19. A control apparatus for a lighting guide facility, applied to a server communicatively connected to a camera, the apparatus comprising:

the first receiving module is used for receiving a first trigger instruction which is sent by the camera and aims at a light-emitting guide facility corresponding to a preset trigger position; the first trigger instruction is as follows: when the camera detects that a vehicle exists in a current video frame of a shot monitoring road section and the position of the vehicle is a preset trigger position, sending a trigger instruction aiming at a luminous guide facility corresponding to the preset trigger position to a server in communication connection with the camera;

a third sending module, configured to send a fifth control instruction to the light-emitting guiding facility corresponding to the preset trigger position according to the first trigger instruction, so that the light-emitting guiding facility corresponding to the preset trigger position operates according to the fifth control instruction;

20. A control apparatus for a lighting guide facility, applied to a server communicatively connected to a camera, the apparatus comprising:

the fourth sending module is used for sending a ninth control instruction to the light-emitting guide facility corresponding to the preset trigger position when the position of the vehicle is judged to be the preset trigger position, so that the light-emitting guide facility corresponding to the preset trigger position works according to the ninth control instruction;

21. An electronic device, characterized in that the device comprises: the system comprises a processor, a communication interface, a memory and a communication bus, wherein the processor, the communication interface and the memory are communicated with each other through the communication bus;

the memory is used for storing a computer program;

the processor is used for realizing the method of any one of claims 1 to 5 when executing the program stored in the memory.

22. A camera, characterized in that the camera comprises: the system comprises a processor, a communication interface, a memory and a communication bus, wherein the processor, the communication interface and the memory are communicated with each other through the communication bus;

the memory is used for storing a computer program;

the communication interface is in communication connection with the server;

the processor is configured to implement the method according to any one of claims 6 to 7 when executing the program stored in the memory.
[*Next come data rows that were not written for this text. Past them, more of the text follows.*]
(** ** More on the metrics *)

Section MetricFacts.
Context `{basic_tree}.

Lemma map_at_missing (m : PredMap) (key : Z) : key ∉ fst <$> m -> map_at m key = F32.zero.
Proof.
  induction m as [|[c p] m IH]; intros Hkey; [reflexivity|]. cbn [map_at].
  rewrite fmap_cons in Hkey. apply not_elem_of_cons in Hkey as [Hne Hkey].
  destruct (Z.eqb_spec c key) as [-> | _]; [cbn in Hne; congruence|]. apply IH, Hkey.
Qed.

Lemma abs_sub_zero (x : F32.t) : F32.abs (F32.sub F32.zero x) = F32.abs x.
Proof. destruct x as [[|]|[|]| |[|] m e]; reflexivity. Qed.

Lemma recall_loop_overrun (X : Dataset) (classes : list Z) :
  Forall2 (fun row c => row !! 0%nat = Some (Category c)) X classes ->
  forall (preds : list PredMap) (k : nat) (acc : F32.t),
    (k <= length X < k + length preds)%nat ->
    recall_loop X k preds acc = Undefined.
Proof.
  intros HX preds. induction preds as [|m preds IH]; intros k acc Hlen; [cbn in Hlen; lia|].
  cbn [recall_loop length] in *. destruct (X !! k) as [row|] eqn:Hrow.
  - destruct (Forall2_lookup_l _ _ _ _ _ HX Hrow) as (c & Hc & Hcat).
    apply lookup_lt_Some in Hrow as Hk.
    rewrite (at_lookup _ _ _ Hrow). cbn [mbind outcome_bind].
    rewrite (at_lookup _ _ _ Hcat). cbn [mbind outcome_bind VALUE_i].
    apply IH. lia.
  - unfold at_. rewrite Hrow. reflexivity.
Qed.

Lemma mapd_loop_overrun (X : Dataset) (truths : list F32.t) :
  Forall2 (fun row t => row !! 0%nat = Some (Measurement t)) X truths ->
  forall (preds : list PredMap) (k : nat) (acc : F32.t),
    (k <= length X < k + length preds)%nat ->
    mapd_loop X k preds acc = Undefined.
Proof.
  intros HX preds. induction preds as [|m preds IH]; intros k acc Hlen; [cbn in Hlen; lia|].
  cbn [mapd_loop length] in *. destruct (X !! k) as [row|] eqn:Hrow.
  - destruct (Forall2_lookup_l _ _ _ _ _ HX Hrow) as (t & Ht & Hmeas).
    apply lookup_lt_Some in Hrow as Hk.
    rewrite (at_lookup _ _ _ Hrow). cbn [mbind outcome_bind].
    rewrite (at_lookup _ _ _ Hmeas). cbn [mbind outcome_bind VALUE_f].
    apply IH. lia.
  - unfold at_. rewrite Hrow. reflexivity.
Qed.

(** [test_tree] prints nothing when it fails. *)
Lemma test_tree_silent (tree : CTree) (X : Dataset) :
  snd (test_tree tree X) <> Ok tt -> fst (test_tree tree X) = [].
Proof.
  unfold test_tree.
  destruct (Evaluate tree X) as [preds| |]; [|reflexivity..]. rewrite call_ok_bind.
  destruct (at_ X 0) as [X_0| |]; [|reflexivity..]. rewrite call_ok_bind.
  destruct (at_ X_0 0) as [v| |]; [|reflexivity..]. rewrite call_ok_bind.
  destruct v; cbn [VALUE_dtype Z.eqb].
  - destruct (recall_loop X 0 preds F32.zero) as [x| |]; [|reflexivity..].
    rewrite call_ok_bind. cbn. congruence.
  - destruct (mapd_loop X 0 preds F32.zero) as [x| |]; [|reflexivity..].
    rewrite call_ok_bind. cbn. congruence.
Qed.

Lemma test_tree_needs_rows (tree : CTree) (X : Dataset) :
  snd (test_tree tree X) = Ok tt -> X <> [].
Proof.
  intros Hok ->. unfold test_tree in Hok.
  destruct (Evaluate tree []) as [preds| |]; [|discriminate..].
  rewrite call_ok_bind in Hok. discriminate.
Qed.

End MetricFacts.

(** X14.  [test_tree] prints all or nothing: one [REC] or [MAPD] line when it
    returns, and no output at all when it throws or its behaviour is
    undefined. *)
Theorem test_tree_all_or_nothing `{basic_tree} (tree : CTree) (X : Dataset) :
  (snd (test_tree tree X) = Ok tt /\
   exists x, fst (test_tree tree X) = metric_line "REC: " x \/
             fst (test_tree tree X) = metric_line "MAPD: " x) \/
  (snd (test_tree tree X) <> Ok tt /\ fst (test_tree tree X) = []).
Proof.
  destruct (snd (test_tree tree X)) as [[]| |] eqn:Hr.
  - left. split; [reflexivity|]. apply test_tree_prints, Hr.
  - right. split; [discriminate|]. apply test_tree_silent. rewrite Hr. discriminate.
  - right. split; [discriminate|]. apply test_tree_silent. rewrite Hr. discriminate.
Qed.
(** An odd number of arguments cannot be paired: the loop panics, on a key
    that is no string or on the missing last value. *)
Lemma Update_pairs_odd (n : nat) (rest : list value) :
  ∀ (i : nat) (m : gmap string value),
    Nat.Odd (length rest) →
    ∃ j, Update_pairs n i rest m = Panic (TypeAssertion "string")
         ∨ Update_pairs n i rest m = Panic (IndexOutOfRange j n).
Proof.
  induction rest as [rest IH] using (induction_ltof1 _ (@length value)).
  unfold ltof in IH. intros i m Hodd.
  destruct rest as [|k [|v rest]]; simpl in *.
  - destruct Hodd as [x Hx]. lia.
  - exists (i + 1)%nat. destruct k; simpl; auto.
  - destruct k; simpl; try (exists 0%nat; by left).
    apply IH; [lia|]. destruct Hodd as [x Hx]. exists (x - 1)%nat. lia.
Qed.

(** C10. [Update] with no argument panics on [kv[0]]; [Update] with an odd
    number of arguments whose first is no map panics in the pairing loop.
    Neither returns an error value, and neither touches the session or the
    driver. *)
Theorem Update_panics (R : MapRange) (D : Driver) (st : State) :
  Update R D [] st = (Panic (IndexOutOfRange 0 0), st)
  ∧ ∀ kv0 rest,
      (∀ m, kv0 ≠ VMap m) → Nat.Even (length rest) →
      ∃ p, Update_pairs (length (kv0 :: rest)) 0 (kv0 :: rest) ∅ = Panic p
           ∧ Update R D (kv0 :: rest) st = (Panic p, st)
           ∧ (p = TypeAssertion "string"
              ∨ ∃ j, p = IndexOutOfRange j (length (kv0 :: rest))).
Proof.
  split; [reflexivity|]. intros kv0 rest Hmap Heven.
  destruct (Update_pairs_odd (length (kv0 :: rest)) (kv0 :: rest) 0 ∅)
    as [j Hp].
  { destruct Heven as [x Hx]. exists x. simpl. lia. }
  assert (∃ p, Update_pairs (length (kv0 :: rest)) 0 (kv0 :: rest) ∅ = Panic p
               ∧ (p = TypeAssertion "string"
                  ∨ ∃ j, p = IndexOutOfRange j (length (kv0 :: rest))))
    as (p & Hp' & Hkind) by (destruct Hp; eauto).
  exists p. split; [done|]. split; [|done].
  unfold Update, bind, lift, index. simpl lookup. cbv beta iota.
  destruct kv0; try (by rewrite Hp'). by destruct (Hmap m).
Qed.
(** ** The microphone switch *)

(** With a stream that has a track, [toggleMic] flips the first track and
    sets the mic-muted flag to "the track is now disabled"; a second
    toggle puts the stream back as it was.  With no stream, or a stream
    with no track, it does nothing. *)
Theorem toggleMic_flips (s : Session) :
  (forall track tracks,
     audioStreamRef s = Some (track :: tracks) ->
     audioStreamRef (final (toggleMic s))
     = Some ({| enabled := negb (enabled track) |} :: tracks) /\
     isMicMuted (final (toggleMic s)) = enabled track /\
     audioStreamRef (final (toggleMic (final (toggleMic s))))
     = audioStreamRef s /\
     isMicMuted (final (toggleMic (final (toggleMic s))))
     = negb (enabled track)) /\
  ((audioStreamRef s = None \/ audioStreamRef s = Some []) ->
   toggleMic s = mkResult (Returned tt) s []).
Proof.
  split.
  - intros track tracks Hstream.
    assert (Hrun : forall s' track' tracks',
               audioStreamRef s' = Some (track' :: tracks') ->
               toggleMic s'
               = mkResult (Returned tt)
                   (set_isMicMuted (enabled track')
                      (set_audioStreamRef
                         (Some ({| enabled := negb (enabled track') |}
                                :: tracks')) s')) []).
    { intros s' track' tracks' Hs'.
      unfold toggleMic, setIsMicMuted. rewrite run_bind_gets, Hs'. step.
      cbn. rewrite negb_involutive. reflexivity. }
    rewrite (Hrun s track tracks Hstream). cbn [final].
    erewrite Hrun by reflexivity. cbn.
    rewrite negb_involutive, Hstream. destruct track. repeat split.
  - intros [Hnone | Hempty]; unfold toggleMic; rewrite run_bind_gets.
    + rewrite Hnone. reflexivity.
    + rewrite Hempty. reflexivity.
Qed.

(** ** The start/stop button *)

Lemma handleStartStopClick_run env (s : Session) :
  handleStartStopClick env s
  = if isSessionActive s then stopSession s else startSession env s.
Proof.
  unfold handleStartStopClick. rewrite run_bind_gets.
  destruct (isSessionActive s); reflexivity.
Qed.

(** A click on an active session and a second click whose start meets no
    failure give a session that is active again with empty logs - and
    with the tools registered before and the mic-muted flag of before:
    the teardown and the start leave both as they were. *)
Theorem restart_keeps_tools_and_mute_flag env (s : Session) :
  isSessionActive s = true ->
  start_succeeds env = true ->
  isSessionActive
    (final (handleStartStopClick env (final (handleStartStopClick env s))))
  = true /\
  conversation
    (final (handleStartStopClick env (final (handleStartStopClick env s))))
  = [] /\
  msgs
    (final (handleStartStopClick env (final (handleStartStopClick env s))))
  = [] /\
  functionRegistry
    (final (handleStartStopClick env (final (handleStartStopClick env s))))
  = functionRegistry s /\
  isMicMuted
    (final (handleStartStopClick env (final (handleStartStopClick env s))))
  = isMicMuted s.
Proof.
  intros Hactive Hstart.
  rewrite (handleStartStopClick_run env s), Hactive, stopSession_run.
  cbn [final]. rewrite handleStartStopClick_run. cbn [isSessionActive stopped].
  destruct (startSession_cases env (stopped s))
    as [(_ & stream & _ & ->) | (Hko & _)]; [|congruence].
  repeat split.
Qed.
(** * ClawWeb: a single-host breadth-first web crawler

    Shallow embedding of [src/clawweb/main.py] (classes [Link], [Crawler],
    [Fetcher] and the functions [getLinks] and [main]) together with the
    parts of the Python library the crawler calls: [urlparse], [urljoin],
    [urldefrag] and the [hostname] property of [urllib.parse] (as in
    CPython 3.11) and [html.escape].

    Python [str] values are modelled as [string] (sequences of code points
    below 256), Python sets as [gset], the FIFO queue as a list whose head
    is the next item to leave, unbounded integers as [Z] or [nat]. An
    exception is a result [Raise e]; what is written to standard error is
    not modelled. The network and the HTML parser are a parameter of the
    development (class [World]). *)

From Stdlib Require Import ZArith Lia Ascii String List Bool DecimalString Sorted.
From stdpp Require Import gmap strings list sorting.

Local Open Scope Z_scope.

(** ** Python string operations *)

Module Str.

Definition code (c : ascii) : nat := nat_of_ascii c.

(** [c in s] for a one-character [c]. *)
Fixpoint contains (c : ascii) (s : string) : bool :=
  match s with
  | EmptyString => false
  | String a s' => Ascii.eqb a c || contains c s'
  end.

(** [s.partition(c)]: [Some (before, after)] around the first [c],
    [None] when [c] does not occur (Python then returns [(s, '', '')]). *)
Fixpoint partition (c : ascii) (s : string) : option (string * string) :=
  match s with
  | EmptyString => None
  | String a s' =>
      if Ascii.eqb a c then Some (EmptyString, s')
      else match partition c s' with
           | Some (b, r) => Some (String a b, r)
           | None => None
           end
  end.

(** [s.rpartition(c)]: around the last [c]. *)
Fixpoint rpartition (c : ascii) (s : string) : option (string * string) :=
  match s with
  | EmptyString => None
  | String a s' =>
      match rpartition c s' with
      | Some (b, r) => Some (String a b, r)
      | None => if Ascii.eqb a c then Some (EmptyString, s') else None
      end
  end.

(** [s.split(c)]: never the empty list. *)
Fixpoint split (c : ascii) (s : string) : list string :=
  match s with
  | EmptyString => [EmptyString]
  | String a s' =>
      if Ascii.eqb a c then EmptyString :: split c s'
      else match split c s' with
           | h :: t => String a h :: t
           | [] => [String a EmptyString]
           end
  end.

(** [sep.join(l)]. *)
Fixpoint join (sep : string) (l : list string) : string :=
  match l with
  | [] => EmptyString
  | [x] => x
  | x :: t => x +:+ sep +:+ join sep t
  end.

(** [s.replace(c, rep)] for a one-character [c]. *)
Fixpoint replace (c : ascii) (rep : string) (s : string) : string :=
  match s with
  | EmptyString => EmptyString
  | String a s' =>
      if Ascii.eqb a c then rep +:+ replace c rep s'
      else String a (replace c rep s')
  end.

(** [s.lstrip(chars)], the character set given as a predicate. *)
Fixpoint lstrip (p : ascii -> bool) (s : string) : string :=
  match s with
  | EmptyString => EmptyString
  | String a s' => if p a then lstrip p s' else s
  end.

Fixpoint rstrip (p : ascii -> bool) (s : string) : string :=
  match s with
  | EmptyString => EmptyString
  | String a s' =>
      match rstrip p s' with
      | EmptyString => if p a then EmptyString else String a EmptyString
      | r => String a r
      end
  end.

Definition strip (p : ascii -> bool) (s : string) : string :=
  lstrip p (rstrip p s).

(** The longest prefix without a character satisfying [p], and the rest. *)
Fixpoint span (p : ascii -> bool) (s : string) : string * string :=
  match s with
  | EmptyString => (EmptyString, EmptyString)
  | String a s' =>
      if p a then (EmptyString, s)
      else let '(b, r) := span p s' in (String a b, r)
  end.

Fixpoint forallb (p : ascii -> bool) (s : string) : bool :=
  match s with
  | EmptyString => true
  | String a s' => p a && forallb p s'
  end.

Definition is_upper (c : ascii) : bool :=
  (65 <=? code c)%nat && (code c <=? 90)%nat.
Definition is_lower (c : ascii) : bool :=
  (97 <=? code c)%nat && (code c <=? 122)%nat.
Definition is_digit (c : ascii) : bool :=
  (48 <=? code c)%nat && (code c <=? 57)%nat.
Definition is_ascii (c : ascii) : bool := (code c <? 128)%nat.

(** [str.lower] on code points below 256: the ASCII capitals and the
    Latin-1 capitals U+00C0..U+00DE except the multiplication sign. *)
Definition lower_char (c : ascii) : ascii :=
  if is_upper c
     || ((192 <=? code c)%nat && (code c <=? 222)%nat
         && negb (code c =? 215)%nat)
  then ascii_of_nat (code c + 32)
  else c.

Fixpoint lower (s : string) : string :=
  match s with
  | EmptyString => EmptyString
  | String a s' => String (lower_char a) (lower s')
  end.

(** [s.startswith(p)]. *)
Definition startswith (p s : string) : bool := String.prefix p s.

(** [sub in s]. *)
Fixpoint has_substring (sub s : string) : bool :=
  String.prefix sub s ||
  match s with
  | EmptyString => false
  | String _ s' => has_substring sub s'
  end.

Definition is_empty (s : string) : bool :=
  match s with EmptyString => true | _ => false end.

(** [s[:2]]. *)
Definition take2 (s : string) : string :=
  match s with
  | String a (String b _) => String a (String b EmptyString)
  | _ => s
  end.

(** [s[2:]]. *)
Definition drop2 (s : string) : string :=
  match s with
  | String _ (String _ r) => r
  | _ => EmptyString
  end.

(** [str(n)] for a non-negative integer. *)
Definition of_nat (n : nat) : string :=
  NilEmpty.string_of_uint (Nat.to_uint n).

End Str.

(** ** Exceptions *)

(** The exception classes the code tells apart: [fetch] catches
    [HTTPError] and [URLError], [crawl] and [_same_host] catch all of
    them. *)
Inductive exn : Type :=
| ValueError
| NameError
| HTTPError
| URLError
| OtherException.

Inductive result (A : Type) : Type :=
| Ok (a : A)
| Raise (e : exn).
Arguments Ok {A} a.
Arguments Raise {A} e.

(** Sequencing: an exception of the first computation leaves the second
    one out. *)
Definition bind {A B : Type} (m : result A) (k : A -> result B) : result B :=
  match m with
  | Ok a => k a
  | Raise e => Raise e
  end.

Notation "'do' x <- m ; k" := (bind m (fun x => k))
  (at level 10, x pattern, m at level 100, k at level 200).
23. A server, characterized in that the server comprises: the system comprises a processor, a communication interface, a memory and a communication bus, wherein the processor, the communication interface and the memory are communicated with each other through the communication bus;

the memory is used for storing a computer program;

the processor is configured to implement the method according to any one of claims 8 to 11 when executing the program stored in the memory.

24. A server, characterized in that the server comprises: the system comprises a processor, a communication interface, a memory and a communication bus, wherein the processor, the communication interface and the memory are communicated with each other through the communication bus;

the memory is used for storing a computer program;

the processor is configured to implement the method according to any one of claims 12 to 16 when executing the program stored in the memory.

25. A lighting guidance system, comprising: the electronic device of claim 21 and a lighting guide facility communicatively connected to the electronic device; alternatively, it comprises: the camera of claim 22, the server of claim 23, and a lighting guide facility communicatively connected to the server; alternatively, it comprises: the server of claim 24, a camera communicatively connected to the server, and a lighting guide facility.